REQUIRED ACTION.
Copy out, exactly, the first line of the entries below and every line after it through the one containing "srv A) (f : A -> B)".

STORED DATA.

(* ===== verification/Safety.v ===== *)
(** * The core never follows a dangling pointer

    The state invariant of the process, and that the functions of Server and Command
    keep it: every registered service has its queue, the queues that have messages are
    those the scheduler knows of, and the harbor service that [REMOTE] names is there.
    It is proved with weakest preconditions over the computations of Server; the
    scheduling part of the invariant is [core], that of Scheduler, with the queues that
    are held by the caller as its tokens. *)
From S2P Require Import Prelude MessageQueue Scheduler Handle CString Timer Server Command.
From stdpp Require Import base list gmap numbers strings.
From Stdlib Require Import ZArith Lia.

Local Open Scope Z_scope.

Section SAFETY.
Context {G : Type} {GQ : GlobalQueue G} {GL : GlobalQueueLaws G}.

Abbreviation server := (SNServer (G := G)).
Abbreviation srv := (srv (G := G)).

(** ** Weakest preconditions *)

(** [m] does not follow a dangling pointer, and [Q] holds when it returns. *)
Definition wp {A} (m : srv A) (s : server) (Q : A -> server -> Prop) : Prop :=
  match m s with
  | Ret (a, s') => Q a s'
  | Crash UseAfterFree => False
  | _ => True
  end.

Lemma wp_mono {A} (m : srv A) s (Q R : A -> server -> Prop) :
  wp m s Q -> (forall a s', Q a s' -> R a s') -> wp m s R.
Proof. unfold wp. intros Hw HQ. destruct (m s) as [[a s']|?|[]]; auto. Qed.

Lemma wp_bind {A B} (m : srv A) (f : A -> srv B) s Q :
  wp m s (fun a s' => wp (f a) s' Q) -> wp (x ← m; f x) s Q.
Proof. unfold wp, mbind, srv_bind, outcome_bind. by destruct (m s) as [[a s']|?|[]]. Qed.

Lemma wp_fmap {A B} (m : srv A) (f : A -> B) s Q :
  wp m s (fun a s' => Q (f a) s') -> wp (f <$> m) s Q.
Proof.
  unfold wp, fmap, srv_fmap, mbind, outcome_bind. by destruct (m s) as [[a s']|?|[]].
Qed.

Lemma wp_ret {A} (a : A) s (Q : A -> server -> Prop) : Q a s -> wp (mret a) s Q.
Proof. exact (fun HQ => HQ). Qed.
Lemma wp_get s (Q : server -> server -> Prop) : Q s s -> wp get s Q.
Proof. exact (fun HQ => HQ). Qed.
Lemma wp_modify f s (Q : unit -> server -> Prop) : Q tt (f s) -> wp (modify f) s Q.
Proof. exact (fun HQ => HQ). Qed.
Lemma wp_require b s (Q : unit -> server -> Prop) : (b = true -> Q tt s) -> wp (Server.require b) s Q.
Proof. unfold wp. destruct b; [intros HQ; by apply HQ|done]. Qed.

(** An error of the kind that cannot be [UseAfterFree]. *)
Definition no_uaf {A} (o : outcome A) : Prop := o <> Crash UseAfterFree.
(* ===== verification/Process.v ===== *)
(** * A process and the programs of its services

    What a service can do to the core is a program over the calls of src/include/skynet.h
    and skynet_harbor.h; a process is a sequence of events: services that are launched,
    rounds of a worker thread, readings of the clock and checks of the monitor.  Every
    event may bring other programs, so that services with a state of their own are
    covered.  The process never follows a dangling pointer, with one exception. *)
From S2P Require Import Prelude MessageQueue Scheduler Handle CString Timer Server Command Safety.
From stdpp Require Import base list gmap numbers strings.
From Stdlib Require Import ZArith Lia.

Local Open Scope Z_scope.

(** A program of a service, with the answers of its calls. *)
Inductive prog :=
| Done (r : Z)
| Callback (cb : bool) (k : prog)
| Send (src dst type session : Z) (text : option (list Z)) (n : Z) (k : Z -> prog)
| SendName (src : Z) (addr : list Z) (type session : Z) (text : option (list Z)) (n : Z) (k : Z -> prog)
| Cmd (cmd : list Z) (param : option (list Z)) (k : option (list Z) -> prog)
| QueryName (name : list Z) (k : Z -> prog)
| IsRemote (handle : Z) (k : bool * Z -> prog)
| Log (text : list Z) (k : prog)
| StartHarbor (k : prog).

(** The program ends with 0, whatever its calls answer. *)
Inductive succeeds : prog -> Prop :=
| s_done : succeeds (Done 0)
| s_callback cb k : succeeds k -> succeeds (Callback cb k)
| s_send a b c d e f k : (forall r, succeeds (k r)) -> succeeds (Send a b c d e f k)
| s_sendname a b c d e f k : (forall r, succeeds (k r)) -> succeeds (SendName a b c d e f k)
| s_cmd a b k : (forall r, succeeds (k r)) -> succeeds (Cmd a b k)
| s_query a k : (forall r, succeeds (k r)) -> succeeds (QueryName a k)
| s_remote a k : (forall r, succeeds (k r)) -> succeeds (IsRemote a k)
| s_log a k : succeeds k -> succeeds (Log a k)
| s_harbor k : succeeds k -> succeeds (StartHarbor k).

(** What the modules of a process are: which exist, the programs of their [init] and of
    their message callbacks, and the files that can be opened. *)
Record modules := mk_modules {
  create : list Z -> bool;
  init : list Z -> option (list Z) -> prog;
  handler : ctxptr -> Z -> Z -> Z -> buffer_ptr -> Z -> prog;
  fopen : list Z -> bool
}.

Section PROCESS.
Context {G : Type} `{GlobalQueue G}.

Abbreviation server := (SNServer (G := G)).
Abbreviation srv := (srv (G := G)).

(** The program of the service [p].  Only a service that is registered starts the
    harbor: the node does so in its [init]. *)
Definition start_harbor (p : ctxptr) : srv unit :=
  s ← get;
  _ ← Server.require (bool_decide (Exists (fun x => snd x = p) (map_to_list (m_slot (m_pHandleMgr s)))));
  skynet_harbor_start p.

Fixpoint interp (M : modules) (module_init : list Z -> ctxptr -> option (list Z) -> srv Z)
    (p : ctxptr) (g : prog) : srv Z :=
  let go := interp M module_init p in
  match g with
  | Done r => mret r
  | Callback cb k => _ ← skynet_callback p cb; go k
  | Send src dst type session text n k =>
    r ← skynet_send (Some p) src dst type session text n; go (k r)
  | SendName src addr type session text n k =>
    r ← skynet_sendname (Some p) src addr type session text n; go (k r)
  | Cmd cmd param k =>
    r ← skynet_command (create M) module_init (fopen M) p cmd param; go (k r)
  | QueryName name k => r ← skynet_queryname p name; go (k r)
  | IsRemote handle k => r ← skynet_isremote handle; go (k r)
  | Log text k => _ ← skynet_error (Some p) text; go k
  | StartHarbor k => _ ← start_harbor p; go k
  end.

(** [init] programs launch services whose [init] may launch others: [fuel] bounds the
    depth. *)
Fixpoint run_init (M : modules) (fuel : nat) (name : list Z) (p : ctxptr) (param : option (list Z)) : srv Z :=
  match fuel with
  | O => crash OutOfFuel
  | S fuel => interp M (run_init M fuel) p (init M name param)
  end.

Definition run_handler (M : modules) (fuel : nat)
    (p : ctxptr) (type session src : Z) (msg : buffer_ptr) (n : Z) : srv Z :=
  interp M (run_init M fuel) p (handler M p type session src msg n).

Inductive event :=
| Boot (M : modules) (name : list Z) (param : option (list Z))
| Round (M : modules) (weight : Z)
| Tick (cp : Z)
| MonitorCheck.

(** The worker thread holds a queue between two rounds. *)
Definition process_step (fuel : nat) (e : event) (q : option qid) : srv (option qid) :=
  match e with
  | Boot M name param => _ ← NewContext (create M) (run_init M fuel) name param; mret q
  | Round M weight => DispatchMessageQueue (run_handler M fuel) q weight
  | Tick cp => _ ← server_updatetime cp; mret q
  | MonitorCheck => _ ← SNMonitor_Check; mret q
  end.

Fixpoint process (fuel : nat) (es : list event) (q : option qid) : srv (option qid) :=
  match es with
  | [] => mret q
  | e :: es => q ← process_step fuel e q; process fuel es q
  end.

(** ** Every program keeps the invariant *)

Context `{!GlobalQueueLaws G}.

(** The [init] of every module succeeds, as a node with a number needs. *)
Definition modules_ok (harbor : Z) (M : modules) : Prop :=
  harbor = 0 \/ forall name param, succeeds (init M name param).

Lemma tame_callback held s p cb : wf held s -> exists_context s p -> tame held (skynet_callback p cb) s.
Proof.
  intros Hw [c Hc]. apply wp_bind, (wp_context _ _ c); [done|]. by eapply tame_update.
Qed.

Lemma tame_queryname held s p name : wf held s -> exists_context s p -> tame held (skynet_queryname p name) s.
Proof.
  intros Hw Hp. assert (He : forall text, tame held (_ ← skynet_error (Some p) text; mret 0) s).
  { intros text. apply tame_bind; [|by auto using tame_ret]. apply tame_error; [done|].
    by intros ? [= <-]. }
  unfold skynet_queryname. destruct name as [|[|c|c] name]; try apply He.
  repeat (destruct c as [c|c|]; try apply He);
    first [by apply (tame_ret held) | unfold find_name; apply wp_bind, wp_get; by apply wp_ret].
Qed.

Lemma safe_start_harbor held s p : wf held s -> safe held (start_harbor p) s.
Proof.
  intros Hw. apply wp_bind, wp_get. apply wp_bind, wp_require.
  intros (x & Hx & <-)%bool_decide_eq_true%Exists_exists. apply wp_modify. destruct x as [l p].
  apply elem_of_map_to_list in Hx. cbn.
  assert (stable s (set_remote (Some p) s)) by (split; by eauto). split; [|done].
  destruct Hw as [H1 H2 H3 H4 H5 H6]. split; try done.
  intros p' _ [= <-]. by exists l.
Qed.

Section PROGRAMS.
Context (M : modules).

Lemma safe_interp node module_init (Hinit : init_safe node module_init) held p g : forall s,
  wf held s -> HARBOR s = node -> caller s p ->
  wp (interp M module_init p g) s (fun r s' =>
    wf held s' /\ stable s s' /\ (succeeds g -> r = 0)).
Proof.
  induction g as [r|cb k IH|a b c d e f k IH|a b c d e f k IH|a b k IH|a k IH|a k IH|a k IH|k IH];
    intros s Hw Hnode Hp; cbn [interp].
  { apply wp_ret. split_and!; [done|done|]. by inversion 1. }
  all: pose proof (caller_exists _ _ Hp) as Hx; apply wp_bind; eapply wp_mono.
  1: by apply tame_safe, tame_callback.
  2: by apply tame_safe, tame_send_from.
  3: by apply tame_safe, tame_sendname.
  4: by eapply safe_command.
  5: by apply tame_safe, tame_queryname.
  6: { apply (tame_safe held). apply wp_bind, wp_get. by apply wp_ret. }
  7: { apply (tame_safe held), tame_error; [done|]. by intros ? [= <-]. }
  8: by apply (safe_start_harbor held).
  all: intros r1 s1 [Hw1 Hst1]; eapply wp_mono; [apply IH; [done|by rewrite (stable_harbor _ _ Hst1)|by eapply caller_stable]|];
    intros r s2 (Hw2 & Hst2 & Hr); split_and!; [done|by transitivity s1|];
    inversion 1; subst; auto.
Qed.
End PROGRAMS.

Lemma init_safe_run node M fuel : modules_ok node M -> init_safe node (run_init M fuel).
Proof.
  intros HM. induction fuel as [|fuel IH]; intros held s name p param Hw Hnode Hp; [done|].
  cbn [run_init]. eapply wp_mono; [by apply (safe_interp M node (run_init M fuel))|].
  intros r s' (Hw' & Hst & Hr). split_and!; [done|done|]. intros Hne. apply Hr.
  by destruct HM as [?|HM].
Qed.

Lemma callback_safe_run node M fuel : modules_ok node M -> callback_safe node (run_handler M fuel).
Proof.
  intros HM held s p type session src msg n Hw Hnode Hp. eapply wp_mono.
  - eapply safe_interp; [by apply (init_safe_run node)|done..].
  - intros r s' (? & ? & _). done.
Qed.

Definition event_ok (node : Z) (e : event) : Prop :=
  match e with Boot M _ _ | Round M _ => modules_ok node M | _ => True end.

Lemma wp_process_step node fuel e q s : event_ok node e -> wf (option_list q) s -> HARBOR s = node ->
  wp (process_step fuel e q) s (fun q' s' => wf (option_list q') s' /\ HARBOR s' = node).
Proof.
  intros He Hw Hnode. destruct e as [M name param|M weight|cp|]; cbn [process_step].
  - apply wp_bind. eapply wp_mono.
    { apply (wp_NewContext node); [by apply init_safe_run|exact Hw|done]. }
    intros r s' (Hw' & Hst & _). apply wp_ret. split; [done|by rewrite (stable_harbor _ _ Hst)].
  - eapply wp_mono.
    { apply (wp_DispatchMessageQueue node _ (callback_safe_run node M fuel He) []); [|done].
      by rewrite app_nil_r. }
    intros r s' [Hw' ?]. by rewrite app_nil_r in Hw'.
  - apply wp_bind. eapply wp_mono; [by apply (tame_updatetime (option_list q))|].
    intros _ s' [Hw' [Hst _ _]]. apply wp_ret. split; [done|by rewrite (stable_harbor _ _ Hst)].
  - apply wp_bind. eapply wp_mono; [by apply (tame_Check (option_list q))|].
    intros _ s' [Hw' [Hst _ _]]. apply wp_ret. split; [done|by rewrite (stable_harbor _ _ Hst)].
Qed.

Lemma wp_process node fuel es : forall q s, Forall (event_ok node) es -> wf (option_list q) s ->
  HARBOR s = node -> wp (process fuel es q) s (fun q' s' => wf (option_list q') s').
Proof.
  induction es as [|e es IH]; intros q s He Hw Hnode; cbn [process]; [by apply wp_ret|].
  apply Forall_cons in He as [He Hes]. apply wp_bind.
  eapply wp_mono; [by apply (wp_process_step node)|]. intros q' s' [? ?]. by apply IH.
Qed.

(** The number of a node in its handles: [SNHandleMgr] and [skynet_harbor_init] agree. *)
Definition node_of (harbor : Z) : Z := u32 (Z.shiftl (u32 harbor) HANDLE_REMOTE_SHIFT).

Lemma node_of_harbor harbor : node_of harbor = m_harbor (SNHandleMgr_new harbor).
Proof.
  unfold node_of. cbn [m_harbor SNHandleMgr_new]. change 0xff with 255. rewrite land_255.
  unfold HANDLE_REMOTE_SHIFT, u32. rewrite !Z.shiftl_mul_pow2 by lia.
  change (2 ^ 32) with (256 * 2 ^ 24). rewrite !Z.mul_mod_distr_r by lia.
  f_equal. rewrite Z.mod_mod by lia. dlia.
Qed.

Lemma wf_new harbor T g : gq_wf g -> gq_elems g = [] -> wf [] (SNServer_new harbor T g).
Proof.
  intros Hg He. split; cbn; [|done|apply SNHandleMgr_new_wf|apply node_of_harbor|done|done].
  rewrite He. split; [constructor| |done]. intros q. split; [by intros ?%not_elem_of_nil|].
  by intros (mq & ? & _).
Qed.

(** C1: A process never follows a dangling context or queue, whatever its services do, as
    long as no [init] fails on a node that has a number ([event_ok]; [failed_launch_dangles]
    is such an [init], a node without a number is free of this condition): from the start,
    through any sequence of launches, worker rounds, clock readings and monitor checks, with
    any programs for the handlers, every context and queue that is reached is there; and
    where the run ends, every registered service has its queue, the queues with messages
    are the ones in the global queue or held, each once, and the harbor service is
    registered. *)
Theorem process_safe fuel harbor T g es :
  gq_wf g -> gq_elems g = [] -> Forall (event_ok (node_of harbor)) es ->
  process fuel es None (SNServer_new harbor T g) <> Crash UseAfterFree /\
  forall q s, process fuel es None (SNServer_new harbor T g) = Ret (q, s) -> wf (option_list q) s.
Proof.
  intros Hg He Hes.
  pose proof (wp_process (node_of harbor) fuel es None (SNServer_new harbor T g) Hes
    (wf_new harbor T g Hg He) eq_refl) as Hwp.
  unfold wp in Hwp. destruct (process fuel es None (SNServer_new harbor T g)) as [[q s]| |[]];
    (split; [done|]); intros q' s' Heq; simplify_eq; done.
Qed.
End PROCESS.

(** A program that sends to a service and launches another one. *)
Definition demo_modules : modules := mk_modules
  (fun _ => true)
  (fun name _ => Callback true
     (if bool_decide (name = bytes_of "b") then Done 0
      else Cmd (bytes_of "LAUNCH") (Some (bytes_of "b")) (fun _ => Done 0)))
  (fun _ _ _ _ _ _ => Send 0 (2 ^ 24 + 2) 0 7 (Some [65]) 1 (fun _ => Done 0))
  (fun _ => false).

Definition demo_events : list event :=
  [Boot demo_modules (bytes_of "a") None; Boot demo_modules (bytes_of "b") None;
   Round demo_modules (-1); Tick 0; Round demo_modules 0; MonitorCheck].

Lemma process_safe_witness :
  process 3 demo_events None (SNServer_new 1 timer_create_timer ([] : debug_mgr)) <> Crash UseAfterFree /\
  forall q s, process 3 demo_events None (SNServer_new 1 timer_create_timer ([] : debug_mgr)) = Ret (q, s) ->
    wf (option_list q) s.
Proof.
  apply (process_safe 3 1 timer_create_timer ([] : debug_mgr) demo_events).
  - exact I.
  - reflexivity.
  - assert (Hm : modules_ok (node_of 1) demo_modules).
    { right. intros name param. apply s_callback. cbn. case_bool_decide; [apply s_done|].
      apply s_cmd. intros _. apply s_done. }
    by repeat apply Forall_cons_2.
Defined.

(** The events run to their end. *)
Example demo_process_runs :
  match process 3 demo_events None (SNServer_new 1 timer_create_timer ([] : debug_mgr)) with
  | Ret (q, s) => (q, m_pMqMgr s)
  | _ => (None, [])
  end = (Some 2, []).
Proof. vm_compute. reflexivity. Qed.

SOLUTION FOR THIS TASK.
(* ===== verification/Safety.v ===== *)
(** * The core never follows a dangling pointer

    The state invariant of the process, and that the functions of Server and Command
    keep it: every registered service has its queue, the queues that have messages are
    those the scheduler knows of, and the harbor service that [REMOTE] names is there.
    It is proved with weakest preconditions over the computations of Server; the
    scheduling part of the invariant is [core], that of Scheduler, with the queues that
    are held by the caller as its tokens. *)
From S2P Require Import Prelude MessageQueue Scheduler Handle CString Timer Server Command.
From stdpp Require Import base list gmap numbers strings.
From Stdlib Require Import ZArith Lia.

Local Open Scope Z_scope.

Section SAFETY.
Context {G : Type} {GQ : GlobalQueue G} {GL : GlobalQueueLaws G}.

Abbreviation server := (SNServer (G := G)).
Abbreviation srv := (srv (G := G)).

(** ** Weakest preconditions *)

(** [m] does not follow a dangling pointer, and [Q] holds when it returns. *)
Definition wp {A} (m : srv A) (s : server) (Q : A -> server -> Prop) : Prop :=
  match m s with
  | Ret (a, s') => Q a s'
  | Crash UseAfterFree => False
  | _ => True
  end.

Lemma wp_mono {A} (m : srv A) s (Q R : A -> server -> Prop) :
  wp m s Q -> (forall a s', Q a s' -> R a s') -> wp m s R.
Proof. unfold wp. intros Hw HQ. destruct (m s) as [[a s']|?|[]]; auto. Qed.

Lemma wp_bind {A B} (m : srv A) (f : A -> srv B) s Q :
  wp m s (fun a s' => wp (f a) s' Q) -> wp (x ← m; f x) s Q.
Proof. unfold wp, mbind, srv_bind, outcome_bind. by destruct (m s) as [[a s']|?|[]]. Qed.

Lemma wp_fmap {A B} (m : srv A) (f : A -> B) s Q :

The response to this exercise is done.